In the age of the cloud, we can not only enjoy managing our resources in a flexible way, and without the need for capital investment. We can also benefit from the fact that prominent cloud providers (e.g. AWS) have excellent infrastructures, that gives us excellent durability of data and compute resources.
1. Do you really need to back up your EC2?
Not surprising, the answer to this rhetorical question is yes, assuming they contain real data, for the following reasons:
- Cloud Outages: AWS keeps your virtual server disks (EBS volumes) on some sort of storage array. You can be pretty sure that the AWS team uses enough redundancy to minimize the chance of failure resulting in data loss. However, wouldn’t it be safer to know you also have a recent and consistent copy of your data elsewhere? No system is 100% bulletproof.
- Continuity: Another important point is that even if outages end with all the data intact, there is still downtime to consider. EC2 availability zones are on different infrastructures: different buildings, power supplies, communication infrastructure, and so on. This means that when an outage occurs in one availability zone, there’s a good chance that other zones will work. If you have means to quickly recover your instances in another availability zone, you can minimize downtime. In case of a larger scale outage, where a whole region may be down, having the ability to recover your instances in another region will minimize risk.
- Human Errors: Regardless of the durability of your volumes, you may experience data loss because of a human error. Someone in your organization (e.g., an IT person during an update installation) can lose data by mistake. It can be data in one of the volumes, or even a complete system crash. For those cases you will want to have a recent and consistent backup of your data, in order to recover your instance quickly.
- Software Malfunctions: Every software product has bugs. This is because humans (if you view software developers as humans) write the code. Although most bugs will not result in data loss, especially in well-known and mature products, some do. Again, if something of this sort happens, you will want a recent and consistent backup of your data.

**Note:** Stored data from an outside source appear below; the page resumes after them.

(* ===== verification/SuspensionFacts.v ===== *)
(** * What the evaluation of causes decides

    The verdict of [explainPauseState] in terms of three relations on the records
    presented: a cause in evidence, a release that clears it, and a release whose
    standing over it is not known. *)

From S2P Require Import Prelude JsData Canonical CanonicalFacts CanonicalInj Keys Schema.
From S2P Require Import SchemaFacts DelegationCanonical Authority Verify IssueFacts Lifecycle Suspension.

(** ** Collecting the releases *)

Lemma has_duplicate_spec seen ids :
  has_duplicate seen ids = false <-> NoDup ids /\ Forall (fun x => x ∉ seen) ids.
Proof.
  revert seen. induction ids as [|x ids IH]; intros seen; cbn [has_duplicate].
  - split; [|done]. intros _. split; constructor.
  - destruct (decide (x ∈ seen)) as [Hx|Hx].
    + split; [done|]. intros [_ H]. by inversion H.
    + rewrite IH, NoDup_cons, Forall_cons, !Forall_forall. set_solver.
Qed.

Lemma no_duplicate ids : has_duplicate ∅ ids = false <-> NoDup ids.
Proof. rewrite has_duplicate_spec, Forall_forall. set_solver. Qed.

Definition entry_in (ds : list ReleaseDisposition) (id : jsstr) (code : SuspensionReasonCode) : Prop :=
  exists d, d ∈ ds /\ RCD id code ∈ rd_causes d.

Lemma collect_entry_spec rid acc e id :
  (id ∈ dom (collect_entry rid acc e).1 <-> id ∈ dom acc.1 \/ e = RCD id CAUSE_RELEASED) /\
  (id ∈ (collect_entry rid acc e).2 <-> id ∈ acc.2 \/ e = RCD id RELEASE_STANDING_NOT_ESTABLISHED).
Proof.
  destruct acc as [rb un], e as [id' code]. unfold collect_entry. cbn [rcd_cause_id rcd_disposition fst snd].
  destruct (bool_decide_reflect (code = CAUSE_RELEASED)) as [->|H1]; cbn [andb].
  - case_bool_decide as Hn; cbn [fst snd]; rewrite ?dom_insert_L; [set_solver|].
    apply not_eq_None_Some in Hn. apply elem_of_dom in Hn. set_solver.
  - case_bool_decide; cbn [fst snd]; set_solver.
Qed.

Lemma collect_release_spec acc d id :
  (id ∈ dom (collect_release acc d).1 <-> id ∈ dom acc.1 \/ RCD id CAUSE_RELEASED ∈ rd_causes d) /\
  (id ∈ (collect_release acc d).2 <->
     id ∈ acc.2 \/ RCD id RELEASE_STANDING_NOT_ESTABLISHED ∈ rd_causes d).
Proof.
  unfold collect_release. revert acc. induction (rd_causes d) as [|e l IH]; intros acc; cbn [fold_left].
  - set_solver.
  - destruct (IH (collect_entry (rd_release_id d) acc e)) as [-> ->].
    destruct (collect_entry_spec (rd_release_id d) acc e id) as [-> ->]. set_solver.
Qed.

Lemma collect_all_spec acc ds id :
  (id ∈ dom (fold_left collect_release ds acc).1 <-> id ∈ dom acc.1 \/ entry_in ds id CAUSE_RELEASED) /\
  (id ∈ (fold_left collect_release ds acc).2 <->
     id ∈ acc.2 \/ entry_in ds id RELEASE_STANDING_NOT_ESTABLISHED).
Proof.
  unfold entry_in. revert acc. induction ds as [|d ds IH]; intros acc; cbn [fold_left].
  - set_solver.
  - destruct (IH (collect_release acc d)) as [-> ->].
    destruct (collect_release_spec acc d id) as [-> ->]. set_solver.
Qed.

Lemma collect_spec ds id :
  (id ∈ dom (collect ds).1 <-> entry_in ds id CAUSE_RELEASED) /\
  (id ∈ (collect ds).2 <->
     entry_in ds id RELEASE_STANDING_NOT_ESTABLISHED /\ ~ entry_in ds id CAUSE_RELEASED).
Proof.
  unfold collect. pose proof (collect_all_spec (∅, ∅) ds id) as H.
  destruct (fold_left collect_release ds (∅, ∅)) as [rb un]. cbn [fst snd] in *. set_solver.
Qed.

(** ** The relations on records *)

Section relations.
Context (crypto : node_crypto) (input : checked_input).
Lemma snapshot_json v : json_ok v -> snapshot_tree v = v.
Proof.
  induction v as [| |b|n|s| | | |o|l IH|ms IH] using jsval_ind'; intros H; try done.
  - by destruct n.
  - apply json_ok_arr in H. cbn [snapshot_tree]. f_equal.
    induction IH as [|x l Hx _ IHl]; [done|]. apply Forall_cons in H as [? ?]. cbn [map]. by rewrite Hx, IHl.
  - apply json_ok_obj in H as [_ H]. cbn [snapshot_tree]. f_equal.
    induction IH as [|[k x] l Hx _ IHl]; [done|]. apply Forall_cons in H as [[_ ?] ?]. cbn [map fst snd] in *.
    by rewrite Hx, IHl.
Qed.

(** ** The specification *)

(** A record that revokes the delegation [t]. *)
Record revokes (crypto : node_crypto) (resolver : key_resolver) (r t : list (jsstr * jsval)) : Prop := Revokes {
  rs_shape : validateAuthorityRevocationShape (JObj r) = [];
  rs_cascade : computeAuthorityRevocationCascadeTransactionId crypto
                 (JObj (authorityRevocationCascadeOrigin (authorityRevocationBody r))) =
               Ok (str_member r "cascade_transaction_id");
  rs_id : computeAuthorityRevocationId crypto (JObj (authorityRevocationBody r)) =
          Ok (str_member r "revocation_id");
  rs_target : validateAuthorityDelegationShape (JObj t) = [];
  rs_target_id : computeAuthorityDelegationId crypto (authorityDelegationBody t) =
                 Ok (str_member t "delegation_id");
  rs_names : str_member r "delegation_id" = str_member t "delegation_id";
  rs_issuer : str_member r "revoker" = str_member t "issuer";
  rs_signed : exists f key,
    resolver = Some f /\
    f (str_member t "issuer") (str_member r "verification_method") (str_member r "revoked_at") =
      Returns (KeyString key) /\
    KEY_MATERIAL key = true /\ verifyAuthorityRevocationSignature crypto r key = Ok true
}.

(** A result lists failures exactly when it is not valid. *)
Definition fair_result (r : AuthorityRevocationVerificationResult) : Prop :=
  (rv_valid r = true <-> rv_state r = valid) /\ (rv_failures r = [] <-> rv_state r = valid).

Lemma fair_rev_invalid c m : fair_result (rev_invalid c m) /\ rv_state (rev_invalid c m) <> valid.
Proof. done. Qed.

Lemma fair_rev_indeterminate c m :
  fair_result (rev_indeterminate c m) /\ rv_state (rev_indeterminate c m) <> valid.
Proof. done. Qed.

#[export] Hint Resolve fair_rev_invalid fair_rev_indeterminate : aps.

Lemma key_failure_cases k o :
  revocationKeyFailure k = Ok o ->
  (exists key, k = KeyString key /\ KEY_MATERIAL key = true /\ o = None) \/
  (exists r, o = Some r /\ fair_result r /\ rv_state r <> valid /\
     forall key, k = KeyString key -> KEY_MATERIAL key = false).
Proof.
  destruct k as [s|[v|]|]; cbn [revocationKeyFailure]; try done.
  - intros [= <-]. destruct (KEY_MATERIAL s) eqn:E; [left; eauto|right].
    eexists. split; [done|]. split; [done|]. split; [done|]. by intros key [= <-].
  - intros H. right. destruct v as [| | | |s| | | | | |]; try (injection H as <-; eexists; repeat split; done).
    apply Ok_inj in H as <-. case_ifs; (eexists; split; [reflexivity|]; repeat split; done).
  - intros [= <-]. right. eexists. repeat split; done.
Qed.
(** A correction never moves the verdict.  Whatever corrections and state findings
    are attached, the report carries the chain result unchanged, its lifecycle reading is
    that of the chain result alone, and for a chain refused because a member is revoked it
    is invalid with reason [REVOKED]. *)
Theorem correction_never_moves_the_verdict chain monotonicity mark corrections opt_in :
  exists lifecycle,
    mapAuthorityValidationToLifecycle chain opt_in = Ok lifecycle /\
    reportAuthorityState chain monotonicity mark corrections opt_in =
      Ok (Report chain (Some lifecycle) monotonicity mark corrections) /\
    forall i msg, chain = mk_result invalid [at_index REVOKED i msg] ->
      ls_verdict lifecycle = lv_invalid /\ ls_reason_code lifecycle = js "REVOKED".
Proof.
  destruct (lifecycle_view_total chain opt_in) as [l Hl].
  exists l. split; [done|]. unfold reportAuthorityState. rewrite Hl. split; [done|].
  intros i msg ->. unfold mapAuthorityValidationToLifecycle in Hl. cbn [state failures mk_result] in Hl.
  cbn [length forallb find is_not_yet_valid at_index code] in Hl.
  unfold is_not_yet_valid in Hl. cbn [code] in Hl. rewrite bool_decide_false in Hl by done.
  rewrite andb_false_r in Hl. cbn [negb andb] in Hl.
  rewrite (simple_state_ok _ lv_invalid) in Hl by done. by injection Hl as <-.
Qed.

- Malicious Attacks: We all know about malicious attacks. A lot of EC2 users use the cloud as a platform for web and game hosting. Web facing applications are more vulnerable to attacks than internal applications. In case of an attack that causes data loss, it is very important to have a recent and consistent backup in order to recover from the attack as quickly as possible.

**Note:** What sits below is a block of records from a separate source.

(* ===== verification/SampleState.v ===== *)
(** * Worked examples of authority state

    Two generations of a global mark, a view restored from before the sample revocation,
    and a withdrawal of that revocation. *)

From stdpp Require Import relations.
From S2P Require Import Prelude JsData Digits Schema SchemaFacts PlainData Authority Keys DelegationCanonical.
From S2P Require Import Verify VerifyFacts Issue IssueFacts SampleChain Lifecycle Revocation RevocationFacts.
From S2P Require Import SampleRevocation AuthorityState AuthorityStateFacts.

Definition mark (n : N) : option StateMarker := generation n (js "global") [].

(** ** Markers and the fenced log *)

Lemma generations_are_exact_witness :
  compareStateMarker (generation 9007199254740993 (js "per_store") (js "s1"))
    (generation 9007199254740992 (js "per_store") (js "s1")) = regressed.
Proof.
  apply (generations_are_exact 9007199254740993 9007199254740992 (js "per_store") (js "s1")
           (js "global") (js "x")); [set_solver..|discriminate|discriminate].
Defined.

Definition log_one : FencedAuthorityStateLog nat := (write (Some (FWrite (mark 7) 1%nat)) empty_log).2.
Definition log_two : FencedAuthorityStateLog nat := (write (Some (FWrite (mark 10) 2%nat)) log_one).2.

Lemma log_one_reached : rtc log_step empty_log log_one.
Proof. apply rtc_once. by exists (Some (FWrite (mark 7) 1%nat)). Qed.

Lemma log_two_reached : rtc log_step log_one log_two.
Proof. apply rtc_once. by exists (Some (FWrite (mark 10) 2%nat)). Qed.

Lemma published_state_never_rolls_back_witness :
  highest log_two = mark 10 /\
  write_outcome (Some (FWrite (mark 9) 3%nat)) log_two (Refused stale_fencing_token (mark 10)) log_two.
Proof.
  split; [vm_compute; reflexivity|].
  exact (proj2 (published_state_never_rolls_back log_one log_two (Some (FWrite (mark 9) 3%nat))
    log_one_reached log_two_reached)).
Defined.

(** ** A view restored from before the revocation *)

(** The presented view answers active for everything; the verifier has seen generation 10. *)
Definition restored (records : list tree) : MonotonicRevocationResolverOptions tree :=
  MonotonicOptions (fun _ => Returns (JStr (js "active"))) (mark 9) (Retained records (mark 10))
    (Some resolve_toy) read_presented.

Lemma restored_is_behind records :
  compareStateMarker (rt_highWaterMark (mo_retained (restored records))) (mo_presentedMarker (restored records))
  = regressed.
Proof. vm_compute. reflexivity. Qed.

Lemma sample_retained : retained_verdict toy_crypto (Some resolve_toy) sample_root sample_revocation_tree =
  Ok (rev_result valid []).
Proof.
  unfold retained_verdict. rewrite sample_revocation_snapshot.
  replace (snapshot_tree sample_root) with sample_root by (vm_compute; reflexivity). exact sample_verified.
Qed.

Lemma stale_view_never_authorizes_witness :
  mr_resolve (createMonotonicRevocationResolver toy_crypto (restored [sample_revocation_tree])) sample_root =
    Returns (JStr (js "revoked")).
Proof.
  destruct (stale_view_never_authorizes toy_crypto (restored [sample_revocation_tree])
    JUndef None None sample_root_tree) as (_ & H & _).
  apply (proj2 (H (restored_is_behind _) sample_root)).
  - intros r ->%list_elem_of_singleton. eexists. exact sample_retained.
  - exists sample_revocation_tree, (rev_result valid []).
    split; [by left|]. split; [exact sample_retained|reflexivity].
Defined.

(** A retained record can hide another.  The verifier that kept the sample revocation
    answers unknown for the revoked delegation once a record on which the revocation
    verifier throws stands before it in the retained set: the exception leaves the loop,
    although the record after it verifies and the documented answer is revoked. *)
Theorem retained_record_can_be_hidden :
  retained_verdict toy_crypto (Some resolve_toy) sample_root sample_revocation_tree = Ok (rev_result valid []) /\
  resolveUnderRetainedState toy_crypto (Some resolve_toy) sample_root
    (Retained [unpaired_candidate; sample_revocation_tree] (mark 10)) = unknown.
Proof. split; [exact sample_retained|]. vm_compute. reflexivity. Qed.

(** ** A withdrawal *)

Definition withdrawal_input (detail : list (jsstr * jsval)) : jsval :=
  JObj ([(js "revocation_id", prop revocation_members (js "revocation_id"));
         (js "delegation_id", prop revocation_members (js "delegation_id"));
         (js "withdrawn_by", prop revocation_members (js "revoker"));
         (js "withdrawn_at", JStr (js "2026-06-01T00:00:00.000Z"));
         (js "reason_code", JStr (js "RECORDED_IN_ERROR"))] ++ detail).

Definition sample_withdrawal : jsval :=
  match revocationWithdrawal (withdrawal_input []) with Ok w => w | Err _ => JNull end.

Lemma built_withdrawal_is_evaluated_witness :
  we_reason_code (evaluateRevocationWithdrawal sample_withdrawal [sample_revocation] withdrawalSignerIsRevoker) =
    WITHDRAWAL_ACCEPTED.
Proof.
  rewrite (built_withdrawal_is_evaluated (withdrawal_input []) sample_withdrawal sample_revocation);
    [vm_compute; reflexivity..].
Defined.

(** A record with a detail the constructor refuses is accepted when it is evaluated. *)
Definition odd_withdrawal : jsval :=
  JObj (default [] (object_members sample_withdrawal) ++ [(js "detail", JNull)]).

(** The evaluator does not look at the detail: a withdrawal whose detail is [null],
    which the constructor refuses, is not reported as malformed but accepted. *)
Theorem withdrawal_detail_is_not_checked :
  revocationWithdrawal (withdrawal_input [(js "detail", JNull)]) = Err WITHDRAWAL_DETAIL_INVALID /\
  we_reason_code (evaluateRevocationWithdrawal odd_withdrawal [sample_revocation] withdrawalSignerIsRevoker) =
    WITHDRAWAL_ACCEPTED.
Proof. split; vm_compute; reflexivity. Qed.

- Regulation Compliance and Long term Archiving: In traditional IT structures, the operational backup is usually separate from data archiving. Today, operational backup is typically done with a solution based on snapshots and is disk to disk, which ensures fast recovery. Archiving that doesn’t require quick recovery but does need cost-effective long term storage is usually saved to tapes. Another solution is a hierarchical storage device that automatically moves data to tape over time. In the AWS environment, the most logical solution will archive files into S3 and Glacier. As a new feature, AWS allows you to define objects in S3; the objects are automatically migrated to Glacier over time, giving you the capabilities of a hierarchical storage device.

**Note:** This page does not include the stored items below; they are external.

Definition evaluateHeldChain (entry : ReadHeldChain) (needed : list jsstr) (spend : option RequiredSpendV1)
    (options : answer AuthorityChainVerificationOptions) (reserveBudget : option (AuthorityBudgetReserver S))
  : effect S Evaluated :=
  match readPlainDataChainContainer (hc_chain entry) 1 256 with
  | Err _ =>
      do array <- eff_read (is_array (hc_chain entry));
      do opts <- eff_read options;
      do r <- eff_lift (verifyAuthorityDelegationChain crypto opts
                          (if array then hc_chain entry else empty_array));
      eff_ret (not_valid entry r (js "SCHEMA_INVALID"))
  | Ok container =>
      let records := map snapshotPlainData container in
      if existsb second_root (tail records) then
        eff_ret (Evaluation1
          (ChainEval (hc_chain_id entry) refuses (js "chain_set_presented_as_one") None) None)
      else
        do opts <- eff_read options;
        do r <- eff_lift (verifyAuthorityDelegationChain (H := json_plain_data) crypto opts (JArr records));
        if negb (bool_decide (state r = valid)) then eff_ret (not_valid entry r (state_name (state r)))
        else
          do gs <- eff_lift (leaf_grants records);
          if forallb (fun want => existsb (fun grant => scopeGrantCovers grant want) gs) needed
          then admit_spend entry records spend reserveBudget r
          else eff_ret (Evaluation1
                 (ChainEval (hc_chain_id entry) refuses (js "scope_not_covered") (Some (state r))) None)
  end.

(** ** select.ts: the two entry points *)

Definition is_outcome (o : ChainEvaluationOutcome) (e : ChainEvaluation) : bool :=
  bool_decide (ev_outcome e = o).

Definition failureFor (evaluations : list ChainEvaluation) : ChainSelectionFailureCode :=
  if existsb (is_outcome undecided) evaluations then selection_undecided
  else if existsb (fun e => bool_decide (ev_chain_state e = Some valid)) evaluations
       then no_chain_covers_action else no_valid_chain.

Definition fail (c : ChainSelectionFailureCode) (evaluations : list ChainEvaluation) : SelectionOutcome :=
  NotSelected c evaluations None.

(** The first pass: the evaluations made, and the entry that authorizes with its result. *)
Fixpoint first_pass (needed : list jsstr) (options : answer AuthorityChainVerificationOptions)
    (evaluations : list ChainEvaluation) (held : list ReadHeldChain)
  : effect S (list ChainEvaluation * option (ReadHeldChain * option AuthorityValidationResult)) :=
  match held with
  | [] => eff_ret (evaluations, None)
  | entry :: rest =>
      do evaluated <- evaluateHeldChain entry needed None options None;
      let evaluations := evaluations ++ [el_evaluation evaluated] in
      if is_outcome authorizes (el_evaluation evaluated)
      then eff_ret (evaluations, Some (entry, el_result evaluated))
      else first_pass needed options evaluations rest
  end.

(** [evaluations[evaluations.length - 1] = e]. *)
Definition replace_last (evaluations : list ChainEvaluation) (e : ChainEvaluation) : list ChainEvaluation :=
  removelast evaluations ++ [e].

Definition selectChainForAction (input : ChainSelectionInput raw S) : effect S SelectionOutcome :=
  do heldValue <- eff_read (si_held input);
  match readHeldSet heldValue with
  | Err c => eff_ret (fail c [])
  | Ok held =>
      do grantsValue <- eff_read (si_requiredGrants input);
      do spendValue <- eff_read (si_requiredSpend input);
      match readRequirement grantsValue spendValue with
      | None => eff_ret (fail invalid_action_requirement [])
      | Some (needed, spend) =>
          do reserveBudget <- eff_read (si_reserveBudget input);
          do pass <- first_pass needed (si_options input) [] held;
          let evaluations := fst pass in
          match snd pass, spend with
          | Some (chosen, Some chosenResult), None =>
              eff_ret (Selected (hc_chain_id chosen) chosenResult evaluations None None None)
          | Some (chosen, Some _), Some sp =>
              do admitted <- evaluateHeldChain chosen needed (Some sp) (si_options input) reserveBudget;
              let evaluations := replace_last evaluations (el_evaluation admitted) in
              match is_outcome authorizes (el_evaluation admitted), el_result admitted with
              | true, Some r => eff_ret (Selected (hc_chain_id chosen) r evaluations None None None)
              | _, _ => eff_ret (fail (failureFor evaluations) evaluations)
              end
          | _, _ => eff_ret (fail (failureFor evaluations) evaluations)
          end
      end
  end.

(** [decide]: the evaluation to record, and the result when the chain authorizes. *)
Definition decide_chain (entry : ReadHeldChain) (needed : list jsstr) (spend : option RequiredSpendV1)
    (options : answer AuthorityChainVerificationOptions) (reserveBudget : option (AuthorityBudgetReserver S))
  : effect S (ChainEvaluation * option AuthorityValidationResult) :=
  do scoped <- evaluateHeldChain entry needed None options None;
  if negb (is_outcome authorizes (el_evaluation scoped)) then eff_ret (el_evaluation scoped, None)
  else
    match spend with
    | None => eff_ret (el_evaluation scoped, el_result scoped)
    | Some sp =>
        do admitted <- evaluateHeldChain entry needed (Some sp) options reserveBudget;
        eff_ret (el_evaluation admitted,
                 if is_outcome authorizes (el_evaluation admitted) then el_result admitted else None)
    end.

Keep in mind >>Backup is a type of insurance policy. You are fine without one until you need it, and then it can be too late.
2. What are your EC2 backup policies and objectives?
The answer is actually quite simple. Our traditional DR experience should serve here. Your policy and objectives should be the same objectives you had for the same data when it was managed in your traditional data center.
RTO & RPO
Above all, your business needs dictate your backup objectives. Usually, we aim to minimize the Recovery Point Objective (RPO) and the Recovery Time Objective (RTO). Minimal RPO means that if we need to recover our data, we want the data to be as recent as possible, which by extension means that we need the backups to be frequent enough. Minimal RTO means that when we need to actually recover the data, our downtime will be minimal, i.e., the recovery process needs to be fast enough.
For example, some EC2 users back up their instances by shutting them down and creating a whole image (AMI) of them. They shut them down to make sure the data on the volumes is consistent. Because this operation requires downtime, they only perform this backup once a week. Because it has high costs, and because every image is a full image of the data, they only keep the most recent one (or maybe two). But is this good enough for their business needs? If the data kept on these instances is production business data, then losing a week can be devastating. Sometimes even losing one day or one hour of data can be unacceptable. If that is the case, you probably aren’t using the right tool for the job.